Iron and neighboring nuclei are formed by silicon burning in massive stars before core collapse and during supernova outbursts. Complete and incomplete silicon burning is responsible for the production of a wide range of nuclei with atomic mass numbers from 28 to 70. Because of the large number of nuclei involved, accurate modeling of these nucleosynthetic stages is computationally expensive. For this reason, hydrodynamic models of supernovae often employ a limited set of nuclei to track the nuclear energy generation until nuclear statistical equilibrium is reached. These limited approximations do not include many of the reaction channels important for the production of iron (Hix & Thielemann, 1996), making them a partial solution at best for energy generation during silicon burning (Timmes et al., 2000). Examination of the physics of silicon burning reveals that the nuclear evolution is dominated by large groups of nuclei in mutual chemical equilibrium before the global Nuclear Statistical Equilibrium (NSE) is reached and after temperatures drop below those needed to maintain NSE during explosive burning (Bodansky, Clayton, & Fowler, 1968). In this work a nuclear reaction network is built which takes advantage of Quasi Statistical Equilibrium (QSE) and NSE at the appropriate temperatures in order to reduce the number of independent variables calculated.
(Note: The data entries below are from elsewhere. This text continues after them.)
Lemma splice_all l del : ascending del -> foldl splice l (rev del) = without 0 del l.
Proof.
  induction 1 as [|i del Hdel IH Hi]; [symmetry; apply without_none; by intros i ?%not_elem_of_nil|].
  cbn [rev]. rewrite foldl_app. cbn [foldl]. rewrite IH. rewrite splice_without; [done|].
  rewrite Forall_forall in Hi. intros j Hj. by apply Hi.
Qed.

Lemma without_perm {A} (l : list A) : forall k d d', (forall i, i ∈ d <-> i ∈ d') -> without k d l = without k d' l.
Proof.
  induction l as [|x l IH]; intros k d d' H; [done|]. cbn. rewrite (IH (S k) d d' H).
  destruct (decide (k ∈ d)), (decide (k ∈ d')); try done; exfalso; by apply n, H || by apply H in k0.
Qed.

Lemma text_insert_elem x l i : i ∈ text_insert x l <-> i = x \/ i ∈ l.
Proof. induction l as [|y l IH]; cbn; [set_solver|]. destruct (text_leb x y); set_solver. Qed.

Lemma text_sort_elem l i : i ∈ text_sort l <-> i ∈ l.
Proof. induction l as [|x l IH]; [done|]. cbn. rewrite text_insert_elem, IH, elem_of_cons. done. Qed.

(** Numbers of one digit are sorted. *)
Lemma text_leb_digit a b : (a < 10)%nat -> (b < 10)%nat -> text_leb a b = Nat.leb a b.
Proof. intros Ha Hb. do 10 (destruct a as [|a]; [do 10 (destruct b as [|b]; [vm_compute; reflexivity|]); lia|]). lia. Qed.

Lemma insert_ascending x l : (x < 10)%nat -> Forall (fun i => (i < 10)%nat) l -> x ∉ l -> ascending l ->
  ascending (text_insert x l).
Proof.
  intros Hx. induction l as [|y l IH]; intros Hs Hxl Hl; cbn; [by repeat constructor|].
  inversion_clear Hl as [|? ? Hly Hy]. apply Forall_cons in Hs as [Hy10 Hs]. rewrite text_leb_digit by done.
  apply not_elem_of_cons in Hxl as [Hne Hxl]. destruct (Nat.leb_spec x y).
  - constructor; [by constructor|]. constructor; [lia|]. eapply Forall_impl; [exact Hy|]. intros; lia.
  - constructor; [by apply IH|]. rewrite Forall_forall in *. intros i [->|Hi]%text_insert_elem; [lia|by apply Hy].
Qed.

Lemma one_digit_ascending l : NoDup l -> Forall (fun i => (i < 10)%nat) l -> ascending (text_sort l).
Proof.
  induction 1 as [|x l Hx _ IH]; [constructor|]. intros [Hx10 Hl]%Forall_cons. cbn. apply insert_ascending; [done| | |auto].
  - rewrite Forall_forall in *. intros i Hi. apply Hl. by rewrite <- text_sort_elem.
  - by rewrite text_sort_elem.
Qed.

(** ** What was read *)

Definition key_of (line : string) : option string := fst <$> parse_line 0 line.

Definition moved (i : nat) (x : string * entry) : string * entry :=
  (x.1, mk_entry i (e_value x.2) (e_origLine x.2) (e_comment x.2)).

Lemma parse_line_index i line : parse_line i line = moved i <$> parse_line 0 line.
Proof.
  unfold parse_line. destruct (_ || _); [done|]. destruct (str_cut " " (trim line)) as [[k rest]|]; [|done].
  cbn. destruct (str_cut "#" (trim rest)) as [[a b]|]; done.
Qed.

Lemma parse_line_key i line k e : parse_line i line = Some (k, e) -> key_of line = Some k /\ e_index e = i /\ e_origLine e = line.
Proof.
  unfold key_of, parse_line. destruct (_ || _); [done|]. destruct (str_cut " " (trim line)) as [[k' rest]|]; [|done].
  intros [= <- <-]. by destruct (str_cut "#" (trim rest)) as [[a b]|].
Qed.

(** The settings that were read from the lines. *)
Record parsed (ls : list string) (orig : settings) : Prop := {
  pa_keys : NoDup orig.*1;
  pa_line : forall k e, assoc_get k orig = Some e ->
    exists line, ls !! e_index e = Some line /\ parse_line (e_index e) line = Some (k, e);
  pa_last : forall k e j line, assoc_get k orig = Some e -> (e_index e < j)%nat -> ls !! j = Some line -> key_of line <> Some k;
  pa_none : forall k j line, assoc_get k orig = None -> ls !! j = Some line -> key_of line <> Some k }.

Lemma parse_lines_parsed ls : parsed ls (parse_lines ls).
Proof.
  induction ls as [|line ls IH] using rev_ind; [by split; [constructor|..]|].
  unfold parse_lines. rewrite imap_app, foldl_app. cbn. rewrite Nat.add_0_r. fold (parse_lines ls).
  destruct IH as [Hk Hl Hlast Hnone]. unfold add_line. cbn [fst snd].
  assert (forall j x, (ls ++ [line]) !! j = Some x -> ls !! j = Some x \/ (j = length ls /\ x = line)) as Hj.
  { intros j x [H|[Hj H]]%lookup_app_Some; [by left|right]. apply list_lookup_singleton_Some in H as [H <-]. split; [lia|done]. }
  destruct (parse_line (length ls) line) as [[k e]|] eqn:E.
  - pose proof (parse_line_key _ _ _ _ E) as (Hkey & Hi & _).
    split.
    + by apply assoc_set_nodup.
    + intros k' e'. rewrite assoc_get_set. destruct (String.eqb_spec k k') as [<-|].
      * intros [= <-]. exists line. rewrite Hi. split; [|done]. by rewrite lookup_app_r, Nat.sub_diag.
      * intros (x & Hx & Hp)%Hl. exists x. split; [|done]. by apply lookup_app_l_Some.
    + intros k' e' j x. rewrite assoc_get_set. destruct (String.eqb_spec k k') as [<-|].
      * intros [= <-] Hlt Hx. apply lookup_lt_Some in Hx. rewrite length_app in Hx. cbn in Hx. lia.
      * intros He Hlt [Hx|[-> ->]]%Hj; [by eapply Hlast|]. congruence.
    + intros k' j x. rewrite assoc_get_set. destruct (String.eqb_spec k k') as [<-|]; [done|].
      intros He [Hx|[-> ->]]%Hj; [by eapply Hnone|]. congruence.
  - assert (key_of line = None) as Hkey.
    { unfold key_of. rewrite parse_line_index in E. by destruct (parse_line 0 line). }
    split; [done|..].
    + intros k' e' (x & Hx & Hp)%Hl. exists x. split; [|done]. by apply lookup_app_l_Some.
    + intros k' e' j x He Hlt [Hx|[-> ->]]%Hj; [by eapply Hlast|]. congruence.
    + intros k' j x He [Hx|[-> ->]]%Hj; [by eapply Hnone|]. congruence.
Qed.

(** Two settings are not in one line. *)
Lemma parsed_injective ls orig k k' e e' : parsed ls orig ->
  assoc_get k orig = Some e -> assoc_get k' orig = Some e' -> e_index e = e_index e' -> k = k' /\ e = e'.
Proof.
  intros [_ Hl _ _] (x & Hx & Hp)%Hl (x' & Hx' & Hp')%Hl E. rewrite E in *.
  assert (x = x') as -> by congruence. rewrite Hp in Hp'. by injection Hp'.
Qed.

(** ** The expected lines *)

(** The setting whose line it is. *)
Definition owner (orig : settings) (i : nat) : option (string * entry) := snd <$> list_find (fun x => e_index x.2 = i) orig.

Definition edited (orig s : settings) (i : nat) (line : string) : option string :=
  match owner orig i with
  | None => Some line
  | Some (k, o) =>
      match assoc_get k s with
      | Some e => Some (render k e)
      | None => match e_comment o with Some _ => Some ("#" +:+ line) | None => None end
      end
  end.

Definition fresh (orig s : settings) : list string :=
  omap (fun x => match assoc_get x.1 orig with Some _ => None | None => Some (render x.1 x.2) end) s.

Definition expected (orig s : settings) (ls : list string) : list string := omap id (imap (edited orig s) ls) ++ fresh orig s.

Lemma owner_Some ls orig i k o : parsed ls orig -> owner orig i = Some (k, o) <-> assoc_get k orig = Some o /\ e_index o = i.
Proof.
  intros Hp. unfold owner. split.
  - destruct (list_find _ orig) as [[j [k' o']]|] eqn:E; [|done]. cbn. intros [= -> ->].
    apply list_find_Some in E as (Hj & Hi & _). split; [|done]. apply assoc_elem_get; [apply Hp|].
    by eapply list_elem_of_lookup_2.
  - intros [Hk Hi]. destruct (list_find _ orig) as [[j [k' o']]|] eqn:E.
    + apply list_find_Some in E as (Hj & Hi' & _). cbn in *. apply list_elem_of_lookup_2 in Hj.
      apply assoc_elem_get in Hj; [|apply Hp]. destruct (parsed_injective ls orig k k' o o' Hp Hk Hj) as [-> ->]; [congruence|done].
    + apply list_find_None in E. rewrite Forall_forall in E. apply assoc_get_elem in Hk. by destruct (E _ Hk).
Qed.

Lemma owner_None ls orig i : parsed ls orig -> owner orig i = None -> forall k o, assoc_get k orig = Some o -> e_index o <> i.
Proof. intros Hp Ho k o Hk Hi. assert (owner orig i = Some (k, o)) by (by eapply owner_Some). congruence. Qed.

(** ** The written lines *)

Definition ins (ls : list string) (xs : list (nat * string)) : list string := foldl (fun l p => <[p.1:=p.2]> l) ls xs.

Lemma ins_length xs : forall ls, length (ins ls xs) = length ls.
Proof. induction xs as [|[i x] xs IH]; intros ls; [done|]. cbn. fold (ins (<[i:=x]> ls) xs). by rewrite IH, length_insert. Qed.

Lemma ins_other xs j : forall ls, j ∉ xs.*1 -> ins ls xs !! j = ls !! j.
Proof.
  induction xs as [|[i x] xs IH]; intros ls; [done|]. cbn. intros [Hne Hj]%not_elem_of_cons. fold (ins (<[i:=x]> ls) xs).
  rewrite IH by done. by rewrite list_lookup_insert_ne.
Qed.

Lemma ins_elem xs j y : forall ls, NoDup xs.*1 -> (j, y) ∈ xs -> (j < length ls)%nat -> ins ls xs !! j = Some y.
Proof.
  induction xs as [|[i x] xs IH]; intros ls Hn Hy Hj; [by apply not_elem_of_nil in Hy|].
  cbn in Hn. apply NoDup_cons in Hn as [Hi Hn]. cbn. fold (ins (<[i:=x]> ls) xs). apply elem_of_cons in Hy as [[= -> ->]|Hy].
  - rewrite ins_other by done. by apply list_lookup_insert_eq.
  - apply IH; [done..|]. by rewrite length_insert.
Qed.

Definition deleted (orig s : settings) : list nat :=
  omap (fun x => match assoc_get x.1 s, e_comment x.2 with None, None => Some (e_index x.2) | _, _ => None end) orig.

Definition comments (orig s : settings) : list (nat * string) :=
  omap (fun x => match assoc_get x.1 s, e_comment x.2 with
                 | None, Some _ => Some (e_index x.2, "#" +:+ e_origLine x.2) | _, _ => None end) orig.

Definition rewrites (orig s : settings) : list (nat * string) :=
  omap (fun x => o ← assoc_get x.1 orig; Some (e_index o, render x.1 x.2)) s.

Lemma disable_fold s orig : forall ls d,
  foldl (disable s) (ls, d) orig = (ins ls (comments orig s), d ++ deleted orig s).
Proof.
  induction orig as [|[k o] orig IH]; intros ls d; [by rewrite app_nil_r|]. cbn [foldl]. unfold disable at 2. cbn.
  destruct (assoc_get k s); [by rewrite IH|]. destruct (e_comment o); cbn; rewrite IH; [done|]. by rewrite <- app_assoc.
Qed.

Lemma put_fold orig s : forall ls x,
  (forall k o, assoc_get k orig = Some o -> (e_index o < length ls)%nat) ->
  foldl (put orig) (ls ++ x) s = ins ls (rewrites orig s) ++ x ++ fresh orig s.
Proof.
  induction s as [|[k e] s IH]; intros ls x H; [by rewrite app_nil_r|]. cbn [foldl]. unfold put at 2. cbn.
  destruct (assoc_get k orig) as [o|] eqn:E; cbn.
  - rewrite insert_app_l by (by eapply H). rewrite IH; [done|]. intros. rewrite length_insert. by eapply H.
  - rewrite <- app_assoc, IH by done. by rewrite <- app_assoc.
Qed.

Lemma without_imap (l : list string) : forall (l' : list string) k d (f : nat -> string -> option string), length l = length l' ->
  (forall j x y, l !! j = Some x -> l' !! j = Some y -> f j x = if decide ((k + j)%nat ∈ d) then None else Some y) ->
  without k d l' = omap id (imap f l).
Proof.
  induction l as [|x l IH]; intros [|y l'] k d f Hlen H; try done. injection Hlen as Hlen. cbn.
  specialize (H 0%nat) as H0. rewrite Nat.add_0_r in H0. rewrite (H0 x y eq_refl eq_refl).
  assert (without (S k) d l' = omap id (imap (f ∘ S) l)) as ->.
  { apply IH; [done|]. intros j a b Ha Hb. cbn. rewrite (H (S j) a b Ha Hb). by rewrite Nat.add_succ_r. }
  by destruct (decide (k ∈ d)).
Qed.

Lemma without_app {A} (l x : list A) d : (forall i, i ∈ d -> (i < length l)%nat) -> without 0 d (l ++ x) = without 0 d l ++ x.
Proof.
  assert (forall k, (forall i, i ∈ d -> (i < k + length l)%nat) -> without k d (l ++ x) = without k d l ++ x) as H; [|by apply (H 0%nat)].
  induction l as [|y l IH]; intros k H.
  - apply without_none. intros i Hi. specialize (H i Hi). cbn in H. lia.
  - cbn. rewrite IH by (intros i Hi; specialize (H i Hi); cbn in H; lia). by destruct (decide (k ∈ d)).
Qed.

Lemma deleted_elem orig s i : NoDup orig.*1 -> i ∈ deleted orig s <->
  exists k o, assoc_get k orig = Some o /\ assoc_get k s = None /\ e_comment o = None /\ e_index o = i.
Proof.
  intros Hn. unfold deleted. rewrite list_elem_of_omap. split.
  - intros ([k o] & Hin & H). cbn in H. destruct (assoc_get k s) eqn:Es; [done|]. destruct (e_comment o) eqn:Ec; [done|].
    injection H as <-. exists k, o. split; [by apply assoc_elem_get|done].
  - intros (k & o & Ho & Hs & Hc & Hi). exists (k, o). split; [by apply assoc_get_elem|]. cbn. by rewrite Hs, Hc, Hi.
Qed.

Lemma comments_elem orig s i x : NoDup orig.*1 -> (i, x) ∈ comments orig s <->
  exists k o, assoc_get k orig = Some o /\ assoc_get k s = None /\ e_comment o <> None /\ e_index o = i /\ x = "#" +:+ e_origLine o.
Proof.
  intros Hn. unfold comments. rewrite list_elem_of_omap. split.
  - intros ([k o] & Hin & H). cbn [fst snd] in H. destruct (assoc_get k s) eqn:Es; [done|]. destruct (e_comment o) eqn:Ec; [|done].
    injection H as <- <-. exists k, o. split; [by apply assoc_elem_get|]. by rewrite Ec.
  - intros (k & o & Ho & Hs & Hc & Hi & ->). exists (k, o). split; [by apply assoc_get_elem|]. cbn [fst snd].
    rewrite Hs. destruct (e_comment o); [|done]. by rewrite Hi.
Qed.

Lemma rewrites_elem orig s i x : NoDup s.*1 -> (i, x) ∈ rewrites orig s <->
  exists k o e, assoc_get k orig = Some o /\ assoc_get k s = Some e /\ e_index o = i /\ x = render k e.
Proof.
  intros Hn. unfold rewrites. rewrite list_elem_of_omap. split.
  - intros ([k e] & Hin & H). cbn [fst snd] in H. destruct (assoc_get k orig) as [o|] eqn:Eo; [|done]. cbn in H.
    injection H as <- <-. exists k, o, e. split; [done|]. split; [by apply assoc_elem_get|done].
  - intros (k & o & e & Ho & Hs & Hi & ->). exists (k, e). split; [by apply assoc_get_elem|]. cbn [fst snd].
    rewrite Ho. cbn. by rewrite Hi.
Qed.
This allows accurate prediction of the nuclear abundance evolution, deleptionization, and energy generation. Where conditions apply, the QSE-reduced network runs at least an order of magnitude faster and requires roughly a third as many variables as a standard nuclear reaction network without a significant loss of accuracy. These reductions in computational cost make this network well suited for inclusion within hydrodynamic simulations, particularly in multi-dimensional applications.